Senator of Nairobi City County
- Incumbent
- Assumed office 8 September 2022
- Preceded by: Johnson Sakaja

Personal details
- Born: Edwin Watenya Sifuna 22 May 1982 (age 44) Mumias, Kakamega District, Western Province, Kenya
- Party: ODM
- Alma mater: University of Nairobi (LL.B) Kenya School of Law (KSL. Dip Law)
- Occupation: Politician
- Profession: Lawyer
- Website: edwinsifuna.com

= Edwin Sifuna =

Kenyan politician

Edwin Watenya Sifuna (born 22 May 1982) is a Kenyan politician and the current Senator of Nairobi County after being elected in the 2022 Kenyan general election. He served as the deputy minority whip in the Senate of Kenya. He served as the Secretary General of the ODM party from 2018 to 9 July 2026.

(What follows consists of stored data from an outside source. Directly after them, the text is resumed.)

(** The part of [access] for a block that is absent or lacks the permission. *)
Definition access_miss (curTick : Z) (c : Cache) (p : Packet.t) (a lat : Z) (blk : option nat)
    : option AccessResult :=
  if decide (Packet.cmd p = Writeback) then access_writeback curTick c p a lat blk
  else
    c ← incMissCount c p (context_id p);
    match blk with
    | None =>
        if Packet.isLLSC p && Packet.isWrite p
        then Some (mkAccess true None lat [] c
                     (Packet.set_req p (Request.setExtraData (Packet.req p) 0)))
        else Some (mkAccess false None lat [] c p)
    | Some i => Some (mkAccess false (Some (InTags i)) lat [] c p)
    end.

Definition access (curTick : Z) (c : Cache) (p : Packet.t) : option AccessResult :=
  if Request.isUncacheable (Packet.req p) then Some (mkAccess false None (c_hitLatency c) [] c p)
  else
    a ← Packet.getAddr p;
    '(blk, lat, t) ← accessBlock (tags c) curTick a;
    let c := with_tags c t in
    match blk with
    | Some i =>
        b ← blks t !! i;
        if (if Packet.needsExclusive p then isWritable b else isReadable b) then
          c ← incHitCount c p (context_id p);
          '(c, p) ← satisfyCpuSideRequest c p (InTags i);
          Some (mkAccess true (Some (InTags i)) lat [] c p)
        else access_miss curTick c p a lat blk
    | None => access_miss curTick c p a lat blk
    end.

(** [getBusPacket]: the request to send downstream, or [Some None] when the
    request itself is forwarded. *)
Definition getBusPacket (curTick : Z) (c : Cache) (p : Packet.t) (blk : option BlkRef)
    (needs_excl : bool) : option (option Packet.t) :=
  let b := r ← blk; get_blk c r in
  let blkValid := match b with Some b => isValid b | None => false end in
  let writable := match b with Some b => isWritable b | None => false end in
  if Request.isUncacheable (Packet.req p) then
    match blk with None => Some None | Some _ => None end
  else if negb blkValid && (bool_decide (Packet.cmd p = Writeback) || Packet.isUpgrade p)
  then Some None
  else if Packet.needsResponse p then
    cmd ← (if blkValid then
             if needs_excl && negb writable
             then Some (if Packet.isLLSC p then SCUpgradeReq else UpgradeReq) else None
           else Some (if needs_excl then ReadExReq else ReadReq));
    q ← Packet.allocate (replicate (Z.to_nat (c_blkSize c)) 0)
          (Packet.new_blk curTick (Packet.req p) cmd Packet.Broadcast (c_blkSize c));
    Some (Some q)
  else None.

Section Atomic.
Context {M : AtomicPort}.

(** The writebacks of an access, sent one after the other. *)
Fixpoint send_writebacks (curTick : Z) (wbs : list Packet.t) (m : port_state) : option port_state :=
  match wbs with
  | [] => Some m
  | wb :: wbs => '(_, _, _, m) ← recvAtomic curTick wb m; send_writebacks curTick wbs m
  end.

(** A request of which another cache is the supplier: it is passed on when it
    invalidates, and not answered here. *)
Definition atomic_inhibited (curTick : Z) (c : Cache) (p : Packet.t) (m : port_state)
    : option (Packet.t * Z * Cache * port_state) :=
  if Request.isUncacheable (Packet.req p) then None
  else if Packet.isInvalidate p then
    a ← Packet.getAddr p;
    c ← (match findBlock (tags c) a with
         | Some i => invalidate c (InTags i)
         | None => Some c
         end);
    '(p, l, _, m) ← recvAtomic curTick p m;
    Some (p, s32 (c_hitLatency c + l), c, m)
  else Some (p, c_hitLatency c, c, m).

(** The miss path of [atomicAccess].  The request sent downstream shares the
    [Request] of the packet. *)
Definition atomic_miss (curTick : Z) (r : AccessResult) (m : port_state)
    : option (Packet.t * Z * list Packet.t * Cache * port_state) :=
  let c := ac_cache r in
  let p := ac_pkt r in
  bus ← getBusPacket curTick c p (ac_blk r) (Packet.needsExclusive p);
  match bus with
  | None =>
      '(p, l, _, m) ← recvAtomic curTick p m;
      if Packet.wasNacked p then None else Some (p, s32 (ac_lat r + l), ac_wbs r, c, m)
  | Some q =>
      '(q, l, fin, m) ← recvAtomic curTick q m;
      let p := Packet.set_req p (Packet.req q) in
      if Packet.wasNacked q then None
      else if Packet.needsResponse p then
        if negb (Packet.isResponse q) then None
        else if Packet.isError q then
          p ← Packet.makeResponse p; p ← Packet.copyError p q;
          Some (p, s32 (ac_lat r + l), ac_wbs r, c, m)
        else if Packet.isRead q || bool_decide (Packet.cmd q = UpgradeResp) then
          '(blk, wbs, c) ← handleFill curTick c q fin (ac_blk r) (ac_wbs r);
          '(c, p) ← satisfyCpuSideRequest c p blk;
          Some (p, s32 (ac_lat r + l), wbs, c, m)
        else p ← Packet.makeResponse p; Some (p, s32 (ac_lat r + l), ac_wbs r, c, m)
      else Some (p, s32 (ac_lat r + l), ac_wbs r, c, m)
  end.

==Early life and education==
Sifuna started his formal education at Kakamega Township Primary School and later on joined Musingu High School, where he sat his KCSE exams. Thereafter, he pursued a Bachelor of Laws degree from the University of Nairobi, graduating in 2006. After receiving his postgraduate diploma from the Kenya School of Law in 2007, Sifuna did his pupilage at Kairu & McCourt Advocates in Nairobi and was thereafter admitted to the Roll of Advocates in 2008.

==Political career==

In 2013, Sifuna became a member of CORD as a Technical/Advisory Committee Member for three years before joining NASA in the same capacity. In the 2017 Kenyan general election, Edwin Sifuna expressed his interest to vie for the Kanduyi Constituency Member of Parliament seat on an ODM Party ticket. He was, however, not successful during the primaries in April where he lost to John Makali.

With only about two months to the general elections in August, ODM fronted Sifuna as their preferred candidate to contest the Nairobi senatorial seat then held by Mike Sonko. He polled 674,056 votes (42.51%) against winner Johnson Sakaja who got 811,826 votes (51.20%).

In 2019, he was elected to serve as the vice-chair of the Centre for Multiparty Democracy (CMD).

On 23 February 2018, Sifuna was picked as the Secretary-General of ODM party to replace Ababu Namwamba. On 11 February 2026, he was removed as Secretary General by the National Executive Committee (NEC) in absentia. Sifuna petitioned to the Political Parties Disputes Tribunal (PPDT), which on 12 February, ruled to temporarily prevent the Orange Democratic Movement from executing his removal. After months of political tussle for the position, the Registrar of Political Parties John Cox Lorionokou, on 9 July said that his removal followed the Political Parties Act (Cap 7D) and ODM's constitution. This effectively removed him from the position.

=== Senate ===
In the 2022 Kenyan general election, Sifuna once again contested the Nairobi Senatorial seat. He garnered 716,876 to clinch the seat and is now serving the people of Nairobi as their senator. In February 2023, he assumed the role of deputy minority whip in the Senate.

==Personal life==
Edwin Sifuna was born on 22 May 1982, at St. Mary's Hospital in Mumias, Kakamega County. His father was a civil servant with the defunct Municipal Council and his mother, a now-retired teacher from Moi Primary School in Bungoma. He has two brothers and two sisters. He is married and has a daughter.